Актер воспринял стремление своего героя к "счастью, простому счастью" прежде всего как осознанное сопротивление индивидуализму Медеи, которая для него воплощает хаос и мрак мира (и опять-таки нашел поддержку у Ануя). Для его Язона существует одна Медея — уверенная в том, "что надо всюду шарить окровавленными руками, душить и отбрасывать все, что удалось схватить" (Язон), знающая, "что платить приходится наличными, что любой удар хорош и что надо без колебаний самой постоять за себя" (Медея).
Другое дело, что в мире, "в котором нет ни разума, ни света, ни покоя", стремление Язона к счастью осуждает героя на смирение, обрекает "делать то, чем занимался его отец, и отец его отца". Тут бы актеру и раскрыть вину своего героя, показать его несостоятельность, нищенскую природу счастья, которого он домогается. Но этого не происходит.
Д. Гаврилов показывает своего Язона односторонне — страдальцем, готовым заплатить любую цену, чтобы "расчистить местечко для человека среди этого мрака и хаоса", субъективно правым искателем счастья, ставшим жертвой обстоятельств...
В том, что в спектакле оказываются правы оба героя, нет ничего удивительного. Театр попросту отказывается от сопоставления их позиций, настаивает на единстве судьбы героев, одинаково обреченных на гибель. В прочтении Львова-Анохина Медею и Язона роднят страдания и они же противопоставляют их персонажам второго плана— Кормилице, Стражнику. Таким образом концепция спектакля дополняется конфликтом "мыслящих страдальцев" и всем довольных обывателей.
И вспоминается, что и в "Антигоне", предшествовавшей "Медее" на сцене театра, субъективные мотивы образов Антигоны и Креонта не были обойдены вниманием. Сомнения героини ("Креонт был прав..."), драматизм судьбы героя, чей образ, созданный Е. Леоновым, вышел в спектакле на первый план, прозвучали в нем очень отчетливо, даже резко. И следствием этого явилась двойственность оценки противников, камерное звучание талантливого спектакля...
И в том, и в другом случае театр стремился постигнуть сложность произведений. Только ведь понять—это еще не значит истолковать, второе из первого прямо не вытекает. Истолковать—значит выявить живую связь произведения с действительностью, раскрыть его объективный смысл. Но и понять—даже если не до конца — это тоже не мало. И потому спектакль Театра имени Станиславского поучителен и плодотворен.

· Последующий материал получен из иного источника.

(** X7.  After a run, when the package has a versioned release and the
    comparison of normalized versions is asymmetric with a transitive
    complement, [latest] returns a release that no release of the package
    exceeds in normalized version. *)
Theorem latest_is_newest_version {V : Verlib} sender instance w self rv k :
  NoDup (pk <$> releases w) ->
  Forall (fun r => verlib_returns r = true)
         (package_releases (package instance) w) ->
  (forall x y, nv_lt x y = true -> nv_lt y x = false) ->
  (forall x y z, nv_lt y x = false -> nv_lt z y = false -> nv_lt z x = false) ->
  p_pk self = package instance ->
  _latest_release self = None ->
  rv ∈ package_releases (package instance) w ->
  version_key rv = Ok k ->
  exists w' r kr,
    version_ordering sender (created_kwargs instance) w = (Ok tt, w') /\
    fst (latest w' self) = Ok (Some r) /\
    version_key r = Ok kr /\
    nv_lt kr k = false.
Proof.
  intros Hnd Hret Hasym Htrans Hp Hfresh Hrv Hk.
  assert (package_releases (package instance) w <> []) as Hne.
  { intros E. rewrite E in Hrv. by apply elem_of_nil in Hrv. }
  destruct (latest_after_run_last sender instance w self Hnd Hret Hp Hfresh Hne)
    as (w' & ds & vs & r0 & Hv & Hlen & Hrun & Hlast & Hl).
  pose proof (list_sort_Permutation _ _ _ _ Hv) as Hperm.
  assert (rv ∈ vs) as Hin.
  { rewrite Hperm. apply list_elem_of_filter.
    split; [|done]. apply Is_true_true. by eapply version_key_versioned. }
  assert (length vs <> 0)%nat as Hvs.
  { destruct vs; [by apply elem_of_nil in Hin|done]. }
  rewrite length_app in Hlast. rewrite lookup_app_r in Hlast by lia.
  apply list_sort_Sorted in Hv; [|done].
  apply Sorted.Sorted_StronglySorted in Hv.
  2:{ intros x y z. unfold sorted_le.
      destruct (version_key x), (version_key y), (version_key z); try done.
      apply Htrans. }
  apply list_elem_of_lookup_1 in Hin as [j Hj].
  pose proof (lookup_lt_Some _ _ _ Hj) as Hjlt.
  destruct (decide (j = length ds + length vs - 1 - length ds)%nat) as [->|Hjne].
  - rewrite Hj in Hlast. injection Hlast as <-.
    eexists w', _, k. split; [exact Hrun|]. split; [exact Hl|].
    split; [by rewrite version_key_set_order|].
    destruct (nv_lt k k) eqn:E; [|done]. by rewrite (Hasym _ _ E) in E.
  - assert (j < length ds + length vs - 1 - length ds)%nat as Hlt by lia.
    pose proof (StronglySorted_lookup_lt _ _ _ _ _ _ Hv Hj Hlast Hlt) as Hle.
    unfold sorted_le in Hle. rewrite Hk in Hle.
    destruct (version_key r0) as [kr|] eqn:Hkr; [|done].
    eexists w', _, kr. split; [exact Hrun|]. split; [exact Hl|].
    by rewrite version_key_set_order.
Qed.

(** The first evaluation stores its answer in [_latest_release]. *)
Lemma latest_sets_cache w self :
  exists v, latest w self = (Ok v, snd (latest w self)) /\
            _latest_release (snd (latest w self)) = Some v.
Proof.
  destruct (_latest_release self) as [v|] eqn:E.
  - exists v. by rewrite (latest_cached w self v E).
  - rewrite (latest_first_use w self E). simpl. by eexists.
Qed.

(Миф и реальность // Театр. 1968. №3).
Театр сатиры. Москва,
июнь 1969 г.
"Что за человек! В нем соединяется все: шутка, серьезность, основательность, веселость, сила, трогательность..."
Так писал мудрейший Вольтер о великом комедиографе Франции XVIII века Бомарше. Слова эти весьма точно освещают и разные грани комедии "Безумный день, или Женитьба Фигаро".
Не случайно драматург дал своей пьесе двойное название: первое раскрывает ее комическую стихию, второе—смысл происходящего в ней.
Да, все, в чем было отказано рассудочной, поучающей драме Франции той поры — вольность шуток и воображения, живость страстей и заразительная доверительность обращения к зрителю, наконец, ослепительная театральность — все слилось и с истинно мольеровским демократизмом засверкало в "Безумном дне". И все это потому, что Бомарше поставил перед собой цели нешуточные, подсказанные не театральной традицией, но живой действительностью, грозовая атмосфера которой все определеннее говорила о приближении революции. Бомарше писал: "...комедию о том, как дерзостный слуга не уступил жену бесстыдно господину". Бомарше зажег фейерверк "безумного дня" для того только, чтобы "женитьба Фигаро" — во что бы то ни стало! — состоялась. Ведь не зря же король Людовик XVI в ужасе воскликнул: "Пьеса никогда не будет представлена— для этого пришлось бы разрушить Бастилию!" Потому-то и не следует забывать о "плебейском" содержании "Женитьбы Фигаро", о той яростной борьбе (мы знаем: Бастилия все-таки была разрушена!), которая породила комедию Бомарше, отразилась в ней, отлила ее в многокрасочную и резкую форму.
Обо всем этом, вероятно, не стоило бы и вспоминать, если бы в спектакле Театра сатиры, поставленном Валентином Плучеком, не произошел весьма странный сдвиг в восприятии темы комедии Бомарше, в решении ее театральной формы.
Этот сдвиг неожиданным образом изменил стиль пьесы, самую атмосферу, в которой совершаются ее события; вместе с тем он весьма своевольно распорядился трактовкой ряда персонажей. И вот что нужно отметить: этот сдвиг оказался настолько неорганичным для комедии Бомарше, настолько противоречащим ее демократической поэтике, что, наделав немало разрушений в художественной ткани произведения, он в результате ничем их не возместил.